The method returns a boolean value—the fact that the drop has moved. Or antidrops—all the same.

Drawing the stream

Now we’ve done with moving the drops. It's time to draw!

def draw (self):
    if self.drop_type == 1:
        symbol = str (random.randint (1, 9))
        con_print (self.x, self.y, green, symbol)
        self.zero_draw ()
    else:
        con_print (self.x, self.y, green, ' ')

Here we call two new methods not yet written: con_print and zero_draw. The first one will output the character of the desired color to the specified location in the console window. The second will draw an extra bright zero at the beginning of the trickle.

Here is the second method:

def zero_draw (self):
    if (self.y < height):
    con_print (self.x, self.y+1, lgreen, '0')

Organizing the reincarnation of the drops

We have already understood that what we are getting is not a simple "Matrix", but a philosophical one. Therefore, when the drops and anti-drops reach the bottom edge of the screen, let's make them reborn. They will get a new life at the upper border. This will only cost us two lines:

def renew (self):
    self.__init__ ()

Now we have everything we need. The Drop class is ready.

Outputting text to the console

Let's break out of the boundaries of the Drop class and write two functions for displaying text in the console window.

If we try to print something in the lower right corner of the console window, then another line will automatically be added to the bottom. Nothing can be done: in this place in our ideal "Matrix" there will be a "broken pixel":

def is_rb_corner (x, y):
    return x==width and y==height

Now everything is ready to print the requested character in the right place.

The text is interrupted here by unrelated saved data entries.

Lemma runSession_relay l w r :
  ss_relay (runSession l w) = Some r ->
  exists u dsn, r = newRelay u /\ session_admitted l w u dsn /\ ss_dialed (runSession l w) = Some dsn /\
    ss_commands (runSession l w) = setup_commands u /\
    forall j c, ss_commands (runSession l w) !! j = Some c -> sw_exec w j c = None.
Proof.
  intros Hr. assert (exists dsn, ss_dialed (runSession l w) = Some dsn) as [dsn Hdial].
  { revert Hr. unfold runSession. repeat case_match; try done; cbn; eauto. }
  revert Hr Hdial. unfold runSession, session_admitted. destruct (receiveStartup _ _) as [[[params|]|e] raw]; [|done..].
  destruct (is_empty _); [done|]. unfold lookup_upstream. destruct (l_upstreams l !! _) as [u|] eqn:Hu; [|done].
  destruct (authenticateClient _ _ _ _) as [out [|]] eqn:Ha; [|done]. cbn [negb].
  destruct (authenticateClient_ok _ _ _ _ _ Ha) as [Huser Hpw].
  destruct (dialUpstream w u) as [d|[|]] eqn:Hd; [|done..]. destruct (dialUpstream_ok _ _ _ Hd) as (H1 & H2 & H3).
  destruct (applySessionSetup (sw_exec w) u) as [cs [e|]] eqn:Hc; [done|]. destruct (applySessionSetup_ok _ _ _ Hc) as [-> Hall].
  destruct (sw_hijack w) as [st|]; [|done]. destruct (completeClientHandshake _ _ _) as [hello [|]]; [|done]. cbn.
  intros [= <-] [= ->]. exists u, dsn. split; [done|]. split; [by exists params|]. done.
Qed.
End handshake.

(** ** Properties *)

Section properties.
Context `{UnicodeTables} `{PgParser} {C : Type} `{LruCache C}.

(** C8: A session is confined to its role and settings.  When [runSession]
    starts the relay, on a listener built from any configuration: the client
    named a database of the listener and presented its credential; the DSN
    connects to that very database; every configured setting and then the
    role were set there, in order and without error, and nothing else was;
    and from then on, in every interleaving of the two goroutines with each
    other and with the other users of the classification cache, each
    statement that reached the database is permitted with exactly those
    settings pinned, no function call by number did, and the messages
    arrived in the client's order. *)
Theorem session_confined {Node} (buildSource : Node -> option secretSource) l w r c k :
  built buildSource l -> ss_relay (runSession l w) = Some r -> cache_ok c -> rtc step (start (r_upstream r) c) k ->
  exists u dsn, session_admitted l w u dsn /\ ss_dialed (runSession l w) = Some dsn /\
    ss_commands (runSession l w) = map set_command (up_settings u) ++ (if is_empty (up_role u) then [] else [role_command (up_role u)]) /\
    (forall j cmd, ss_commands (runSession l w) !! j = Some cmd -> sw_exec w j cmd = None) /\
    Forall (gated (list_to_set (map lower_name (up_settings u)))) (cf_forwarded k) /\
    cf_forwarded k `sublist_of` cf_consumed k.
Proof.
  intros Hb Hr Hc Hrun. destruct (runSession_relay _ _ _ Hr) as (u & dsn & -> & Hadm & Hd & Hcmd & Hall).
  apply (relay_inv_steps u) in Hrun; [|by apply relay_inv_start].
  destruct (relays_gated _ _ _ _ (inv_relays _ _ Hrun)) as [Hg Hsub].
  exists u, dsn. assert (up_pinnedGUCs u = list_to_set (map lower_name (up_settings u))) as <-.
  { destruct (built_wf _ _ Hb) as (_ & _ & _ & _ & Hwf). destruct Hadm as (params & _ & _ & _ & Hu & _). apply (Hwf _ _ Hu). }
  by split_and!.
Qed.
(* ===== verification/LlmClients.v ===== *)
(** * The model clients of the judge (src/internal/transform/judge/llm)

    The two HTTP adapters that put the judge's question to a language model:
    their construction, the request each sends, and how an answer is read.
    The HTTP exchange is a parameter.  The question arrives intact: what is
    inside a request cannot leave its place in the JSON the model is shown. *)
From stdpp Require Import base gmap strings list option.
From Stdlib Require Import ZArith Lia Ascii.
From S2P Require Import Prelude GoUtf8 GoStrings GoNet Body GoHttp GoJson HostMatch Transform GoJsonParse McpRpc Utf8Codec GoJsonRoundtrip GoUrl JudgeBreaker Judge.
Local Open Scope string_scope.
Local Open Scope list_scope.
Local Open Scope Z_scope.

Module Llm.
Import Judge.

(** ** transport.go *)

Definition defaultMaxTokens : Z := 256.

Inductive llm_error :=
  | ModelRequired (provider : string) | KeyEnvRequired (provider : string) | KeyEnvEmpty (provider envVar : string)
  | TypeRequired | UnknownProvider (providerType : string).

Definition resolveAPIKey (Getenv : string -> string) (provider envVar : string) : result llm_error string :=
  if is_empty envVar then Err (KeyEnvRequired provider)
  else
    let v := Getenv envVar in
    if is_empty v then Err (KeyEnvEmpty provider envVar) else Ok v.

Definition truncateForError (b : string) : string := if (String.length b <=? 512)%nat then b else stake 512 b +:+ "...".

(** ** anthropic.go and openai.go: construction *)

Definition defaultAnthropicBaseURL : string := "https://api.anthropic.com".
Definition anthropicVersion : string := "2023-06-01".
Definition defaultOpenAIBaseURL : string := "https://api.openai.com".

Record providerConfig := mkProviderConfig { pc_Model : string; pc_APIKeyEnv : string; pc_BaseURL : string; pc_MaxTokens : Z }.
Record client := mkClient { cl_model : string; cl_apiKey : string; cl_baseURL : string; cl_maxTokens : Z }.

Definition new_client (Getenv : string -> string) (provider defaultBase : string) (c : providerConfig) : result llm_error client :=
  if is_empty (pc_Model c) then Err (ModelRequired provider)
  else
    let* apiKey := resolveAPIKey Getenv provider (pc_APIKeyEnv c) in
    let baseURL := TrimRight (if is_empty (pc_BaseURL c) then defaultBase else pc_BaseURL c) "/" in
    Ok (mkClient (pc_Model c) apiKey baseURL (if pc_MaxTokens c <=? 0 then defaultMaxTokens else pc_MaxTokens c)).
Definition newAnthropic (Getenv : string -> string) (c : providerConfig) : result llm_error client := new_client Getenv "anthropic" defaultAnthropicBaseURL c.
Definition newOpenAI (Getenv : string -> string) (c : providerConfig) : result llm_error client := new_client Getenv "openai" defaultOpenAIBaseURL c.
(** A private dial keeps the holder's invariant, and knows one more socket;
    when it gives the socket, the pipeline allows its peer. *)
Lemma dial_private_spec pls k h c address s r h' : holder_inv h -> ~ known h c -> dial_private guard t pls k h c address s = (r, h') ->
  holder_inv h' /\ (forall c', known h' c' -> c' = c \/ known h c') /\
  match r with
  | None => True
  | Some (ip, n) => good_ip ip /\ 0 <= n <= 65535 /\
      exists p, current h = Some p /\ private_allowed guard (policy_of s) (ptr_pipeline p) (TCPAddr_String (peer_of ip) n) = true
  end.
Proof.
  intros Hi Hk. unfold dial_private. destruct (DialContext _ _ _) as [tried [[ip n]|e]] eqn:Ed; [|intros [= <- <-]; naive_solver].
  apply DialContext_dialed, dialed_good in Ed as [Hg Hn]. unfold dialPrivate, TrackPrivateConnection.
  assert (connections h !! c = None) as Hc by (destruct (connections h !! c) eqn:E; [exfalso; apply Hk; left; by rewrite E | done]).
  assert (c ∉ closed_conns h) as Ho by (intros ?; apply Hk; by right).
  set (allowed := fun p => private_allowed guard (policy_of s) p (TCPAddr_String (peer_of ip) n)).
  assert (holder_inv (mkHolder (current h) (connections h) ({[c]} ∪ closed_conns h) (closed_pipelines h)) /\
          forall c', known (mkHolder (current h) (connections h) ({[c]} ∪ closed_conns h) (closed_pipelines h)) c' -> c' = c \/ known h c') as [Hfi Hfk].
  { split; [intros x f Hx; cbn in *; destruct (Hi x f Hx) as [Hxc Hp]; split; [|done]; rewrite not_elem_of_union, not_elem_of_singleton; split; [congruence | done]|].
    intros x [Hx | Hx]; cbn in Hx; [right; by left|]. apply elem_of_union in Hx as [->%elem_of_singleton | Hx]; [by left | right; by right]. }
  revert Hfi Hfk. destruct (current h) as [p|] eqn:Ep; intros Hfi Hfk; [|cbn; by intros [= <- <-]].
  assert (forall X Y : result string (Holder (option requestScrubs)), (if private_allowed guard (policy_of s) (ptr_pipeline p) (TCPAddr_String (peer_of ip) n) then X else Y) = if allowed (ptr_pipeline p) then X else Y) as Hfold by done.
  rewrite Hfold. destruct (allowed (ptr_pipeline p)) eqn:Ea; [|cbn; by intros [= <- <-]]. cbn.
  intros [= <- <-]. split_and!; [|  | done | lia | lia | by exists p].
  - eapply holder_inv_step; [exact Hi|]. apply (step_track h c allowed); [done | done|]. unfold TrackPrivateConnection. by rewrite Ep, Ea.
  - intros x [[f Hf] | Hx]; cbn in *; [|right; by right]. rewrite lookup_insert in Hf. case_decide; [by left|]. right. left. by exists f.
Qed.
Lemma known_Store h next c : known (Store h next) c -> known h c.
Proof.
  unfold known, Store. cbn. intros [[f Hf] | Hc].
  - apply map_lookup_filter_Some in Hf as [Hf _]. left. by exists f.
  - apply elem_of_union in Hc as [Hc | Hc]; [by right|]. apply elem_of_dom in Hc as [f Hf]. apply map_lookup_filter_Some in Hf as [Hf _]. left. by exists f.
Qed.
Lemma known_CloseConn h x c : is_Some (connections h !! x) -> known (CloseConn h x) c -> known h c.
Proof.
  unfold known, CloseConn. cbn. intros Hx [[f Hf] | Hc].
  - rewrite lookup_delete in Hf. case_decide; [done|]. left. by exists f.
  - apply elem_of_union in Hc as [->%elem_of_singleton | Hc]; [by left | by right].
Qed.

def con_print (x, y, color, symbol):
    if not is_rb_corner (x, y):
        bext.goto (x, y)
        sys.stdout.write (color)
        print (symbol, end='')

Getting it all together

All components of our future "Matrix" are ready. Now it remains to put everything together and run.

Let's create an array of drops and antidrops (what type of object is born is a matter of chance).

drops = []
for i in range (1, width*2//3):
    drop = Drop ()
    drops.append (drop)

And finally, the most important loop:

while True:
    for drop in drops:
        if drop.move ():
            drop.draw ()
            if drop.y >= height:
                drop.renew ()
    key = bext.getKey (blocking = False)
    if key == 'esc':
        bext.clear ()
        sys.exit ()
    time.sleep (0.02)

The entire program

import sys
import random
import time

try:
    import bext, colorama
except ImportError:
    print ('Bext and colorama modules are required to run the program')
    sys.exit ()

class Drop:
    def __init__ (self):
        self.x = random.randint (0, width)
        self.y = -1
        self.drop_type = random.randint (0, 1)
        self.timeout = random.randint (0, 3)
        self.wait_count = random.randint (0, 3)
    def renew (self):
        self.__init__ ()
    def move (self):
        if drop.wait_count < drop.timeout:
            drop.wait_count += 1
            return False
        else:
            drop.wait_count = 0
            drop.y += 1
            return True
    def draw (self):
        if self.drop_type == 1:
            symbol = str (random.randint (1, 9))
            con_print (self.x, self.y, green, symbol)
            self.zero_draw ()
        else:
            con_print (self.x, self.y, green, ' ')
    def zero_draw (self):
        if (self.y < height):
            con_print (self.x, self.y+1, lgreen, '0')

def is_rb_corner (x, y):
    return x==width and y==height

def con_print (x, y, color, symbol):
    if not is_rb_corner (x, y):
        bext.goto (x, y)
        sys.stdout.write (color)
        print (symbol, end='')

bext.title ('Matrix')
bext.clear ()
bext.hide ()
width, height = bext.size ()
width -= 1
height -= 1

green = colorama.Fore.GREEN
lgreen = colorama.Fore.LIGHTGREEN_EX

drops = []
for i in range (1, width*2//3):
    drop = Drop ()
    drops.append (drop)

while True:
    for drop in drops:
        if drop.move ():
            drop.draw ()
            if drop.y >= height:
                drop.renew ()
    key = bext.getKey (blocking = False)
    if key == 'esc':
        bext.clear ()
        sys.exit ()
    time.sleep (0.02)

You can also experiment with this program. Try adding your own additional unique effects.
I wonder what your "Matrix" will be like.